Well, now the war on drug is over and we see that the harms from _not_ doing it are worse. In 2023, overdoses overtook gun and traffic deaths _combined_.

Surrendering to the drugs was a mistake.

Yeah, we should have changed tactics. Zero-tolerance policies were terrible nonsense, long prison terms were not helpful, and we should have clamped on prescription pills way sooner.

> but ineffective or counterproductive at eliminating drugs

It was effective in _controlling_ their level. And alternative approaches are just not working.

It seems like you've already made up your mind what to believe. In particular you've failed to critically analyze the broader context in which overdose deaths went up and I also have to question your suggestion that the war on drugs in the US ever ended.

Sure, marijuana is largely accepted at this point. Most other things you still buy from gangsters on a street corner or via the darknet and will still be arrested for having, frequently losing your job as a side effect.

To overdose deaths, those largely correlate to the Sacklers (ie medical professionals inappropriately pushing product with a veneer of legitimacy) and to fentanyl. The latter is particularly deadly due to the combination of accessibility to amateurs with the inherent difficulty of safely compounding such a potent chemical as part of a clandestine operation.

The prescription pills epidemic was largely over by 2018. And yes, then fentanyl started picking up speed.

> suggestion that the war on drugs in the US ever ended.

It has not happened evenly across the country, but it happened on the Pacific coast. Drug use stopped being punished, with people openly consuming drugs in front of the police. Oregon even made that official.

This is an important point. Drug enforcement operations did not stop, because no large-scale bureaucratic system can stop at once. But they became a futile theater.

Curtailing cocaine/opium traffic was hard, but not impossible. Cocaine had to flow from growers high up in the mountains, through multiple countries and transportation modes. Each step increased the price for the end-consumers. And cocaine/opiates are relatively bulky, so smugglers couldn't just do one high-risk operation, they had to build a robust supply chain.

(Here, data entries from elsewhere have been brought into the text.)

(* ===== verification/NodeMetrics.v ===== *)
(** * Measured consumption

    controller/nodeserver/metrics.go: the last two samples per workload and per node, the
    rates derived from them and what the exporter reads.  A [time.Time] is [None] for the zero
    time and the Unix nanoseconds otherwise; integers keep their int64 width, and a division
    by zero is the panic Go raises. *)
From stdpp Require Import gmap strings list.
From Stdlib Require Import ZArith Ascii.
From S2P Require Import Prelude.
Import GoStrings.
#[local] Open Scope Z_scope.

Definition metricsRetention : Z := 120 * 1000000000.

Record Sample := mkSample {
  sm_Namespace : string;
  sm_Name : string;
  sm_Node : string;
  sm_CPUUsec : Z;
  sm_CPUThrottledUsec : Z;
  sm_MemoryBytes : Z;
  sm_MemoryPeakBytes : Z;
  sm_PIDs : Z;
  sm_OOMKills : Z;
  sm_At : option Z;
  sm_Received : Z;
}.
Definition sample0 : Sample := mkSample "" "" "" 0 0 0 0 0 0 None 0.

Record Rate := mkRate { ra_MilliCores : Z; ra_MemoryBytes : Z; ra_Window : Z; ra_At : option Z }.
Record entry := mkEntry { en_prev : Sample; en_cur : Sample }.
Definition entry0 : entry := mkEntry sample0 sample0.

(** What [rate] does: no rate, a rate, or an integer division by zero. *)
Inductive RateResult := NoRate | ARate (r : Rate) | RatePanics.

(** [entry.rate]; a sample's time is never the zero time, an absent one's is. *)
Definition rate (e : entry) : RateResult :=
  match sm_At (en_prev e), sm_At (en_cur e) with
  | Some prev, Some cur =>
      if negb (prev <? cur) then NoRate
      else
        let window := time_Sub cur prev in
        let deltaCPU := wrap64 (sm_CPUUsec (en_cur e) - sm_CPUUsec (en_prev e)) in
        if deltaCPU <? 0 then NoRate
        else
          let usec := Z.quot window 1000 in
          if usec =? 0 then RatePanics
          else ARate (mkRate (Z.quot (wrap64 (deltaCPU * 1000)) usec) (sm_MemoryBytes (en_cur e)) window (Some cur))
  | _, _ => NoRate
  end.

Record metricsStore := mkMetrics { ms_by : gmap string entry; ms_nodes : gmap string entry }.
Definition newMetricsStore : metricsStore := mkMetrics ∅ ∅.

(** [advance]. *)
Definition advance (e : entry) (s : Sample) : entry :=
  match sm_At (en_cur e) with None => mkEntry (en_prev e) s | Some _ => mkEntry (en_cur e) s end.

(** The messages of api/node. *)
Record AppMetrics := mkAppMetrics {
  am_Namespace : string; am_Name : string;
  am_CpuUsec : Z; am_CpuThrottledUsec : Z; am_MemoryBytes : Z; am_MemoryPeakBytes : Z;
  am_Pids : Z; am_OomKills : Z; am_TimestampUnixNano : Z;
}.
Record NodeUsage := mkNodeUsage {
  nu_CpuUsec : Z; nu_MemoryUsedBytes : Z; nu_MemoryTotalBytes : Z; nu_TimestampUnixNano : Z;
}.

Definition metric_key (namespace name : string) : string := namespace +:+ "/" +:+ name.

(** [metricsStore.put], at the controller's clock [now]. *)
Definition metrics_put (now : Z) (node : string) (am : AppMetrics) (m : metricsStore) : metricsStore :=
  if bool_decide (am_Namespace am = "") || bool_decide (am_Name am = "") then m
  else
    let key := metric_key (am_Namespace am) (am_Name am) in
    mkMetrics
      (<[key := advance (default entry0 (ms_by m !! key))
           (mkSample (am_Namespace am) (am_Name am) node (am_CpuUsec am) (am_CpuThrottledUsec am)
              (am_MemoryBytes am) (am_MemoryPeakBytes am) (am_Pids am) (am_OomKills am)
              (Some (am_TimestampUnixNano am)) now)]> (ms_by m))
      (ms_nodes m).

(** [metricsStore.putNode]. *)
Definition metrics_putNode (now : Z) (node : string) (nu : NodeUsage) (m : metricsStore) : metricsStore :=
  if bool_decide (node = "") then m
  else mkMetrics (ms_by m)
    (<[node := advance (default entry0 (ms_nodes m !! node))
         (mkSample "" node node (nu_CpuUsec nu) 0 (nu_MemoryUsedBytes nu) (nu_MemoryTotalBytes nu) 0 0
            (Some (nu_TimestampUnixNano nu)) now)]> (ms_nodes m)).

Definition fresh_entry (now : Z) (e : entry) : bool :=
  negb (metricsRetention <? time_Sub now (sm_Received (en_cur e))).

(** [Metrics], [Rate] and [NodeRate]. *)
Definition metrics_Metrics (now : Z) (namespace name : string) (m : metricsStore) : option Sample :=
  match ms_by m !! metric_key namespace name with
  | Some e => if fresh_entry now e then Some (en_cur e) else None
  | None => None
  end.
Definition entry_rate (now : Z) (o : option entry) : RateResult :=
  match o with Some e => if fresh_entry now e then rate e else NoRate | None => NoRate end.
Definition metrics_Rate (now : Z) (namespace name : string) (m : metricsStore) : RateResult :=
  entry_rate now (ms_by m !! metric_key namespace name).
Definition metrics_NodeRate (now : Z) (node : string) (m : metricsStore) : RateResult :=
  entry_rate now (ms_nodes m !! node).

(** [AllRates], [AllNodeRates]: [None] when one of the entries panics. *)
Definition all_rates (now : Z) (es : gmap string entry) : option (gmap string Rate) :=
  map_fold (λ k e acc,
    match acc with
    | None => None
    | Some m => match entry_rate now (Some e) with
                | RatePanics => None
                | NoRate => Some m
                | ARate r => Some (<[k := r]> m)
                end
    end) (Some ∅) es.
Definition metrics_AllRates (now : Z) (m : metricsStore) : option (gmap string Rate) := all_rates now (ms_by m).
Definition metrics_AllNodeRates (now : Z) (m : metricsStore) : option (gmap string Rate) := all_rates now (ms_nodes m).

Definition fresh_samples (now : Z) (es : gmap string entry) : list Sample :=
  en_cur <$> List.filter (fresh_entry now) (map_to_list es).*2.

(** [AllNodeMetrics] and [AllMetrics]. *)
Definition metrics_AllNodeMetrics (now : Z) (m : metricsStore) : list Sample :=
  sort_stable (λ a b, String.ltb (sm_Node a) (sm_Node b)) (fresh_samples now (ms_nodes m)).
Definition sample_less (a b : Sample) : bool :=
  if negb (bool_decide (sm_Namespace a = sm_Namespace b)) then String.ltb (sm_Namespace a) (sm_Namespace b)
  else String.ltb (sm_Name a) (sm_Name b).
Definition metrics_AllMetrics (now : Z) (m : metricsStore) : list Sample :=
  sort_stable sample_less (fresh_samples now (ms_by m)).

(** ** What a reader sees *)
(** Stores reached by reports. *)
Inductive MetricsRun : metricsStore → Prop :=
| mrun_new : MetricsRun newMetricsStore
| mrun_put now node am m : MetricsRun m → MetricsRun (metrics_put now node am m)
| mrun_putNode now node nu m : MetricsRun m → MetricsRun (metrics_putNode now node nu m).

(** Every entry is filed under its own identity, its current sample is a real one. *)
Definition filed (m : metricsStore) : Prop :=
  (∀ k e, ms_by m !! k = Some e →
     k = metric_key (sm_Namespace (en_cur e)) (sm_Name (en_cur e)) ∧ is_Some (sm_At (en_cur e))) ∧
  (∀ k e, ms_nodes m !! k = Some e → k = sm_Node (en_cur e) ∧ is_Some (sm_At (en_cur e))).

Lemma advance_cur e s : en_cur (advance e s) = s.
Proof. unfold advance. by destruct (sm_At _). Qed.

Lemma advance_real e s t : sm_At (en_cur e) = Some t → advance e s = mkEntry (en_cur e) s.
Proof. unfold advance. by intros ->. Qed.

Lemma run_filed m : MetricsRun m → filed m.
Proof.
  induction 1 as [|now node am m _ [IH1 IH2]|now node nu m _ [IH1 IH2]].
  - split; intros k e; cbn; by rewrite lookup_empty.
  - unfold metrics_put. destruct (_ || _); [done|]. split; [|done]. intros k e. cbn [ms_by].
    intros [[<- <-]|[_ Hk]]%lookup_insert_Some; [|by apply IH1]. rewrite advance_cur. by split; [|eexists].
  - unfold metrics_putNode. case_bool_decide as Hn; [done|]. split; [done|]. intros k e. cbn [ms_nodes].
    intros [[<- <-]|[_ Hk]]%lookup_insert_Some; [|by apply IH2]. rewrite advance_cur. by split; [|eexists].
Qed.

Lemma fresh_samples_elem now es s :
  s ∈ fresh_samples now es ↔ ∃ k e, es !! k = Some e ∧ fresh_entry now e = true ∧ s = en_cur e.
Proof.
  unfold fresh_samples. rewrite list_elem_of_fmap. setoid_rewrite filter_elem. setoid_rewrite list_elem_of_fmap. split.
  - intros (e & -> & ([k e'] & -> & H%elem_of_map_to_list) & Hf). by exists k, e'.
  - intros (k & e & H & Hf & ->). exists e. split_and!; try done. exists (k, e). by rewrite elem_of_map_to_list.
Qed.

(** The exporter lists exactly the workloads a single query answers for, with the same sample. *)
Theorem AllMetrics_spec now m s :
  MetricsRun m →
  s ∈ metrics_AllMetrics now m ↔ metrics_Metrics now (sm_Namespace s) (sm_Name s) m = Some s.
Proof.
  intros [Hf _]%run_filed. unfold metrics_AllMetrics. rewrite sort_stable_perm, fresh_samples_elem. unfold metrics_Metrics. split.
  - intros (k & e & Hk & He & ->). destruct (Hf _ _ Hk) as [Ek _]. by rewrite <-Ek, Hk, He.
  - destruct (ms_by m !! _) as [e|] eqn:E; [|done]. destruct (fresh_entry now e) eqn:Ee; [|done]. intros [= <-]. by exists (metric_key (sm_Namespace (en_cur e)) (sm_Name (en_cur e))), e.
Qed.

(** A rate is the CPU time spent over the time between two reports, in millicores, whenever
    the reports are a microsecond apart or more, the counter has not gone back and the numbers
    fit. *)
Theorem rate_spec p c t0 t1 :
  sm_At p = Some t0 → sm_At c = Some t1 → is_int64 t0 → is_int64 t1 → is_int64 (t1 - t0) → 1000 ≤ t1 - t0 →
  0 ≤ sm_CPUUsec p ≤ sm_CPUUsec c → is_int64 (sm_CPUUsec c * 1000) →
  rate (mkEntry p c) =
    ARate (mkRate ((sm_CPUUsec c - sm_CPUUsec p) * 1000 / ((t1 - t0) / 1000)) (sm_MemoryBytes c) (t1 - t0) (Some t1)).
Proof.
  intros Hp Hc H0 H1 Hd Hw Hcpu Hi. unfold rate. cbn [en_prev en_cur]. rewrite Hp, Hc. cbv zeta.
  rewrite (proj2 (Z.ltb_lt t0 t1)) by lia. cbn [negb].
  assert (time_Sub t1 t0 = t1 - t0) as -> by (unfold time_Sub; int64).
  rewrite (wrap64_id (sm_CPUUsec c - sm_CPUUsec p)) by int64. rewrite (proj2 (Z.ltb_ge _ 0)) by lia.
  rewrite Z.quot_div_nonneg by lia. pose proof (Z.div_le_lower_bound (t1 - t0) 1000 1).
  rewrite (proj2 (Z.eqb_neq _ 0)) by lia. rewrite wrap64_id by int64. rewrite Z.quot_div_nonneg by lia. done.
Qed.

Definition before : Sample := mkSample "red" "web" "n1" 100 0 7 7 1 0 (Some 0) 5.
Definition after : Sample := mkSample "red" "web" "n1" 600 0 9 9 1 0 (Some 1000000) 6.

Lemma rate_spec_witness : rate (mkEntry before after) = ARate (mkRate 500 9 1000000 (Some 1000000)).
Proof. refine (rate_spec before after 0 1000000 _ _ _ _ _ _ _ _); try reflexivity; unfold is_int64, min_int64, max_int64; cbn; lia. Defined.

Lemma all_rates_panics now es k e :
  es !! k = Some e → entry_rate now (Some e) = RatePanics → all_rates now es = None.
Proof.
  intros Hk He. unfold all_rates.
  apply (map_fold_weak_ind (λ acc m, (∃ e, m !! k = Some e ∧ entry_rate now (Some e) = RatePanics) → acc = None)).
  - intros (? & H & _). by rewrite lookup_empty in H.
  - intros i x m acc Hi IH (e' & [[-> ->]|[_ H]]%lookup_insert_Some & Hr).
    + rewrite Hr. by destruct acc.
    + rewrite IH; [done|]. by exists e'.
  - by exists e.
Qed.

(** A node that reports a workload twice within one microsecond, counter not decreasing, makes
    every reader of the rates divide by zero until the sample ages out: that workload's and the
    listing of the whole fleet's. *)
Theorem close_samples_panic now node t t' m ns name c c' :
  ns ≠ "" → name ≠ "" → t < t' < t + 1000 → 0 ≤ c ≤ c' → is_int64 c' → is_int64 t → is_int64 t' → is_int64 now →
  let am t c := mkAppMetrics ns name c 0 0 0 0 0 t in
  let m' := metrics_put now node (am t' c') (metrics_put now node (am t c) m) in
  metrics_Rate now ns name m' = RatePanics ∧ metrics_AllRates now m' = None.
Proof.
  intros Hns Hname Ht Hc Hi Hit Hit' Hnow am m'.
  assert (∃ e, ms_by m' !! metric_key ns name = Some e ∧ entry_rate now (Some e) = RatePanics) as (e & H1 & H2).
  { unfold m', metrics_put, am. cbn [am_Namespace am_Name]. rewrite !bool_decide_eq_false_2 by done. cbn [orb ms_by].
    rewrite !lookup_insert_eq. eexists. split; [done|]. unfold entry_rate, fresh_entry. rewrite advance_cur. cbn [sm_Received].
    assert (time_Sub now now = 0) as -> by (unfold time_Sub; int64). cbn [Z.ltb Z.compare metricsRetention negb].
    match goal with |- context [default entry0 (Some ?e)] => change (default entry0 (Some e)) with e end.
    rewrite (advance_real _ _ t) by by rewrite advance_cur. rewrite advance_cur. unfold rate. cbn [en_prev en_cur].
    cbn [sm_At sm_CPUUsec am_TimestampUnixNano am_CpuUsec].
    rewrite (proj2 (Z.ltb_lt t t')) by lia. cbn [negb]. cbv zeta. rewrite wrap64_id by int64. rewrite (proj2 (Z.ltb_ge (c' - c) 0)) by lia.
    assert (time_Sub t' t = t' - t) as -> by (unfold time_Sub; int64). by rewrite Z.quot_small by lia. }
  split; [unfold metrics_Rate; by rewrite H1|]. by eapply all_rates_panics.
Qed.

Lemma close_samples_panic_witness :
  let am t c := mkAppMetrics "red" "web" c 0 0 0 0 0 t in
  metrics_AllRates 7 (metrics_put 7 "n1" (am 1 0) (metrics_put 7 "n1" (am 0 0) newMetricsStore)) = None.
Proof.
  intros am. refine (proj2 (close_samples_panic 7 "n1" 0 1 newMetricsStore "red" "web" 0 0 _ _ _ _ _ _ _ _));
    try discriminate; unfold is_int64, min_int64, max_int64; lia.
Defined.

Fentanyl upended that. It can be cooked in a lab in Mexico just outside of the US border. The precursors aren't particularly expensive either. It's also highly potent, so that one milk jug of pure fentanyl powder can supply a large-ish state in the US for a year. So high-risk high-reward one-off smuggling operations are much more feasible.

We may be able the war on drugs has ended or not on how you define it.

The nancy ragean area levels , i would say yes. Rates are down. https://drugabusestatistics.org/drug-related-crime-statistic...

However, it certainly hasn't gone to 0 and is still quite high.

Your numbers are wrong

We're talking 48 thousand gun fatalities and 40 thousand traffic fatalities (98 thousand total) vs 80 thousand

They're not. In 2023 the overdose deaths were more than 100k. They have gone down a bit since then, for a very grim reason: they killed enough people to affect the statistics.
This is complete rubbish. The peak years of the war on drugs had a variety of hard drugs available on street corners across all major cities.

At best it kept some amount of some drugs less visible in some suburbs and communities, while making it profitable for suppliers to cross those lines.

The main effect of the war on drugs was a level of incarceration outdoing almost any society in human history. The fact that the numbers jailed for victimless and quality of life 'crimes' kept going up is testament to the fact that there was hardly any effective deterrence.

To me this reads as naive because I could get most any drug on many street corners easily any time within the last 30 years once I was old enough to realize what was going on and notice.
I think we're agreeing with each other?